Meet Beverly Lionberger Hodgins
A native Oregonian and resident Washingtonian, in my writing life I’ve become a biographer, a historian, a poet, and a dabbler in screenwriting. My screenplay, Wayward Warrior–based on my husband’s Vietnam service years–placed as a semi-finalist in a past FilmMakers International Screenwriting competition and placed in the top 25 percent of the PAGE International Screenwriting Awards. My short story, “A Girl Named Egg,” was a third place plus publication winner of a Women Writing the West LAURA Short Fiction Award.
From 2007 until 2012, while living and working in Bremerton for the State of Washington Employment Security Department, I became the personal interest story writer of brief biographies about chosen employees. Each piece was published on Washington’s statewide employee intranet, accessible to over 100,000 readers.
The biography, The Shipyard Agent: Augusta Clawson and the Women Welders of World War II is my latest work, which is expected to launch in January 2026.
My debut biography, Mercy and Madness: Dr. Mary Archard Latham’s Tragic Fall from Female Physician to Felon, was released on April 1, 2022. Is this a joke? I remember thinking, when notified of the dubious publication date. Yet, it seemed appropriate considering that two years prior my book proposal acceptance e-mail arrived on a Friday, the 13th! But no joke, I’d done it. Despite my age, I had achieved a lifelong dream of becoming a published author. My first book was in the wild.

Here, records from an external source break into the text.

(** X4. Every remote call of the create commit and of the update commit
    goes to the repository of the client named in the step state and to
    the default branch, whatever was submitted. *)
Theorem commits_stay_in_client_repository (view : view_payload) (st : step_state)
    (cfg : cfg_value) (w : @world St) :
  p_private_metadata view = Some st →
  CLIENTS_get (clientKey st) = Some cfg →
  Forall (call_for cfg) (events_of (crp_create_commit view) w) ∧
  Forall (call_for cfg) (events_of (crp_update_commit view) w).
Proof.
  intros Hmeta Hcfg. split; apply emits_events; intros w'.
  - unfold crp_create_commit, JSON_parse. rewrite Hmeta, run_ret_bind, Hcfg.
    destruct (JS.loop_from_1 _) as [idx|]; [|by exists []; rewrite app_nil_r].
    destruct (collect_ops_some view st cfg idx w') as (ops & Hrun & _).
    rewrite run_bind, Hrun. clear Hrun. revert w'.
    apply emits_try_catch; [|intros e; by apply emits_emit].
    apply emits_bind; [|intros _; by apply emits_emit].
    by apply emits_write_ops.
  - unfold crp_update_commit, JSON_parse, cfg_get.
    rewrite Hmeta, run_ret_bind, Hcfg, run_ret_bind. revert w'.
    apply emits_try_catch; [|intros e; by apply emits_emit].
    intros w'. rewrite run_ret_bind. cbv beta. rewrite run_ret_bind. cbv beta. revert w'.
    apply emits_bind; [by apply emits_githubGetFileSha|]. intros jsSha.
    apply emits_bind; [by apply emits_githubGetFileSha|]. intros cssSha.
    apply emits_bind; [by apply emits_githubWriteFile|]. intros _.
    apply emits_bind; [by apply emits_githubWriteFile|]. intros _.
    by apply emits_emit.
Qed.

(** *** The update commit *)

Lemma fetch_then_write_stopped p1 p2 t e :
  fetch_then_write p1 p2 t (Some e) → stops_at_failure t e.
Proof.
  inversion 1 as [g1 e' _ He|g1 r1 g2 e' _ Hf1 _ He|g1 r1 g2 r2 w1 e' _ Hf1 _ Hf2 _ _
                 |g1 r1 g2 r2 w1 w2 res _ Hf1 _ Hf2 _ _ _ _]; subst.
  - exists [], (ev_getContent g1 (inl e)). split; [done|]. split; [|done].
    cbn. by rewrite bool_decide_eq_false_2.
  - exists [ev_getContent g1 r1], (ev_getContent g2 (inl e)). split; [done|].
    split; [cbn; by rewrite bool_decide_eq_false_2 | by constructor].
  - exists [ev_getContent g1 r1; ev_getContent g2 r2], (ev_createOrUpdate w1 (Some e)).
    split; [done|]. split; [done|]. constructor; [done|]. by constructor.
  - exists [ev_getContent g1 r1; ev_getContent g2 r2; ev_createOrUpdate w1 None],
      (ev_createOrUpdate w2 (Some e)).
    split; [done|]. split; [done|]. constructor; [done|]. constructor; [done|].
    by constructor.
Qed.

Lemma fetch_then_write_reads_first p1 p2 t r :
  fetch_then_write p1 p2 t r → writes t ≠ [] →
  ∃ g1 r1 g2 r2 rest,
    t = ev_getContent g1 r1 :: ev_getContent g2 r2 :: rest ∧
    g_path g1 = p1 ∧ g_path g2 = p2 ∧
    failure (ev_getContent g1 r1) = None ∧ failure (ev_getContent g2 r2) = None ∧
    Forall (λ ev, write_of ev ≠ None) rest.
Proof.
  destruct 1 as [g1 e|g1 r1 g2 e|g1 r1 g2 r2 w1 e Hg1 Hf1 Hg2 Hf2 _ _
                |g1 r1 g2 r2 w1 w2 res Hg1 Hf1 Hg2 Hf2 _ _ _ _]; intros Hw; try done.
  - exists g1, r1, g2, r2, [ev_createOrUpdate w1 (Some e)].
    repeat (split; [done|]). by constructor.
  - exists g1, r1, g2, r2, [ev_createOrUpdate w1 None; ev_createOrUpdate w2 res].
    repeat (split; [done|]). constructor; [done|]. by constructor.
Qed.

(** X5. The update commit reads both markers before it writes anything:
    if a write is issued at all, the trace starts with the read of the JS
    path and the read of the CSS path, neither failed, and only writes
    follow.  The calls stop at the first failure; the handler returns
    with one acknowledgement after them, the error dialog with the
    message of the failure or, when all four calls went through, the
    confirmation naming the test, the variation and the client. *)
Theorem update_commit_reads_then_writes (view : view_payload) (st : step_state)
    (c : client_cfg) (w : @world St) :
  p_private_metadata view = Some st →
  CLIENTS !! clientKey st = Some c →
  let v := JS.number_to_string exponent_notation
             (JS.parseInt (JS.or_default (getStateValue (state view) "var_id" "val") "1")) in
  let jsPath := (testsPath c +:+ "/" +:+ testName st) +:+ "/var-" +:+ v +:+ ".js" in
  let cssPath := (testsPath c +:+ "/" +:+ testName st) +:+ "/var-" +:+ v +:+ ".css" in
  ∃ calls dialog w',
    crp_update_commit view w = (Returned (), w') ∧
    trace w' = trace w ++ calls ++ [ev_ack (ack_update dialog)] ∧
    Forall is_remote_call calls ∧
    (writes calls ≠ [] →
     ∃ g1 r1 g2 r2 rest,
       calls = ev_getContent g1 r1 :: ev_getContent g2 r2 :: rest ∧
       g_path g1 = jsPath ∧ g_path g2 = cssPath ∧
       failure (ev_getContent g1 r1) = None ∧ failure (ev_getContent g2 r2) = None ∧
       Forall (λ ev, write_of ev ≠ None) rest) ∧
    ((Forall (λ ev, failure ev = None) calls ∧
      w_path <$> writes calls = [jsPath; cssPath] ∧
      dialog =
        {| callback_id := "noop"; private_metadata := None;
           title := "Updated ✅"; submit := None; close := "Close";
           blocks :=
             [section ("Updated *" +:+ testName st +:+ "* variation *" +:+ v
                       +:+ "* for *" +:+ clientKey st +:+ "*.")] |})
     ∨ (∃ e, stops_at_failure calls e ∧
             dialog =
               {| callback_id := "noop"; private_metadata := None;
                  title := "Error"; submit := None; close := "Close";
                  blocks :=
                    [section ("❌ GitHub update failed:" +:+ nl +:+ "`"
                              +:+ message e +:+ "`")] |})).
Proof.
  intros Hmeta Hcfg v jsPath cssPath.
  destruct (update_commit_run view st (OwnCfg c) w Hmeta (CLIENTS_get_own _ _ Hcfg))
    as (t & r & w' & Hrun & Htrace & Hftw).
  cbn [cfg_testsPath] in Hftw. rewrite tmpl_some in Hftw.
  change (fetch_then_write jsPath cssPath t r) in Hftw.
  eexists t, _, w'. split; [exact Hrun|]. split; [exact Htrace|].
  split; [by eapply fetch_then_write_remote_calls|].
  split; [by eapply fetch_then_write_reads_first|].
  destruct r as [e|].
  - right. exists e. split; [by eapply fetch_then_write_stopped | done].
  - left. inversion Hftw as [| | |g1 r1 g2 r2 w1 w2 res Hg1 Hf1 Hg2 Hf2 Hw1 _ Hw2 _]; subst.
    split; [by repeat constructor|]. split; [|done].
    rewrite !writes_read, !writes_write, writes_nil, !fmap_cons. by rewrite Hw1, Hw2.
Qed.

(** X6. With the variation number left blank the update commit works on
    variation 1: its writes go to var-1.js and then var-1.css, both when
    no remote call fails. *)
Theorem update_commit_blank_index (view : view_payload) (st : step_state)
    (c : client_cfg) (w : @world St) :
  p_private_metadata view = Some st →
  CLIENTS !! clientKey st = Some c →
  getStateValue (state view) "var_id" "val" = None →
  let jsPath := (testsPath c +:+ "/" +:+ testName st) +:+ "/var-1.js" in
  let cssPath := (testsPath c +:+ "/" +:+ testName st) +:+ "/var-1.css" in
  let events := events_of (crp_update_commit view) w in
  (w_path <$> writes events) `prefix_of` [jsPath; cssPath] ∧
  (Forall (λ ev, failure ev = None) events → w_path <$> writes events = [jsPath; cssPath]).
Proof.
  intros Hmeta Hcfg Hblank jsPath cssPath events.
  destruct (update_commit_run view st (OwnCfg c) w Hmeta (CLIENTS_get_own _ _ Hcfg))
    as (t & r & w' & Hrun & Htrace & Hftw).
  rewrite Hblank in Hftw. cbn [cfg_testsPath] in Hftw. rewrite tmpl_some in Hftw.
  change (fetch_then_write jsPath cssPath t r) in Hftw.
  assert (events = t ++ [ev_ack (ack_update
            (match r with
             | None => updated_view st (JS.parseInt (JS.or_default
                         (getStateValue (state view) "var_id" "val") "1"))
             | Some e => error_view "GitHub update failed:" e
             end))]) as Hev.
  { eapply events_of_eq; [by rewrite Hrun | done]. }
  assert (writes events = writes t) as Hw.
  { rewrite Hev. unfold writes. rewrite omap_app. cbn. by rewrite app_nil_r. }
  rewrite Hw. split; [by eapply fetch_then_write_prefix|].
  rewrite Hev. intros Hall. apply Forall_app in Hall as [Hall _].
  by eapply fetch_then_write_complete.
Qed.

(** *** The first step as a whole *)

Lemma truthy_opt_nonempty x s : truthy_opt x = Some s → s ≠ "".
Proof. destruct x as [[|a x]|]; [done| |done]. by intros [= <-]. Qed.

Lemma getStateValue_nonempty state b a s : getStateValue state b a = Some s → s ≠ "".
Proof.
  unfold getStateValue. destruct (truthy_opt (_ ≫= value)) as [s'|] eqn:Hv.
  - intros [= <-]. by eapply truthy_opt_nonempty.
  - apply truthy_opt_nonempty.
Qed.

(** The first step, case by case. *)
Lemma pick_client_test_shape (view : view_payload) (w : @world St) :
  ∃ calls a w',
    crp_pick_client_test view w = (Returned (), w') ∧
    trace w' = trace w ++ calls ++ [ev_ack a] ∧
    writes calls = [] ∧
    match a with
    | ack_errors errs => calls = [] ∧ remote w' = remote w ∧ errs ≠ []
    | ack_update dialog =>
        ∃ req e, calls = [ev_getContent req (inl e)] ∧ status e ≠ Some 404 ∧
                 terminal dialog
    | ack_push dialog =>
        ∃ req res st',
          calls = [ev_getContent req res] ∧ failure (ev_getContent req res) = None ∧
          callback_id dialog = "crp_update_or_create" ∧
          private_metadata dialog = Some st' ∧
          clientKey st' ≠ "" ∧ testName st' ≠ "" ∧
          testName st' =
            JS.trim (JS.or_default
                       (getStateValue (state view) "testname_block" "test_name") "") ∧
          exists_ st' = Some (bool_decide (marker_of res ≠ None)) ∧ count st' = None
    | ack_empty => False
    end.
Proof.
  unfold crp_pick_client_test.
  destruct (getStateValue (state view) "client_block" "client_select") as [key|] eqn:Hkey;
    cycle 1.
  { unfold ack. rewrite run_emit. eexists [], _, _. split; [done|]. split; [done|].
    split; [done|]. split; [done|]. split; [done|]. by destruct (JS.truthy _). }
  set (name := JS.trim _).
  destruct (JS.truthy name) eqn:Hname; cycle 1.
  { unfold ack. rewrite run_emit. eexists [], _, _. split; [done|]. split; [done|].
    split; [done|]. done. }
  destruct (CLIENTS_get key) as [cfg|] eqn:Hcfg; cycle 1.
  { unfold ack. rewrite run_emit. eexists [], _, _. split; [done|]. split; [done|].
    split; [done|]. done. }
  rewrite run_bind. unfold try_catch. rewrite run_bind, githubGetFileSha_run.
  match goal with |- context [octokit_getContent ?q (remote w)] => set (req := q) end.
  destruct (octokit_getContent req (remote w)) as [res s] eqn:Hget. cbn [fst snd].
  destruct (failure (ev_getContent req res)) as [e|] eqn:Hfail.
  - rewrite run_bind. unfold ack. rewrite run_emit, run_ret.
    eexists [ev_getContent req res], _, _. split; [done|].
    split; [cbn [trace]; by rewrite <- app_assoc|]. split; [done|].
    destruct res as [e'|d]; [|done]. cbn in Hfail.
    destruct (bool_decide_reflect (status e' = Some 404)); [done|].
    injection Hfail as ->. exists req, e. done.
  - rewrite run_ret. unfold ack. rewrite run_emit.
    eexists [ev_getContent req res], _, _. split; [done|].
    split; [cbn [trace]; by rewrite <- app_assoc|]. split; [done|].
    eexists req, res, _. split; [done|]. split; [done|]. split; [done|].
    split; [done|]. cbn [clientKey testName exists_ count].
    split; [by eapply getStateValue_nonempty|]. split; [by destruct name|].
    split; [done|]. by rewrite marker_to_boolean.
Qed.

As a member of Women Writing the West (WWW), I served for three years as editor of the WWW Catalog of Authors’ Books final hardcopy editions. Other organizations of which I am a member are Western Writers of America, the Society of Children’s Book Writers and Illustrators, the Inland Northwest Writers Guild, the Pacific Northwest Writers Association, and The Westerners – Spokane Corral.
My research experiences are enhanced through membership in The Oregon Historical Society, Genealogical Forum of Oregon, Washington State Historical Society, Eastern Washington Genealogical Society, Spokane Public Library, and the Joel E. Ferris Research Archives at Northwest Museum of Arts and Culture in Spokane, Washington.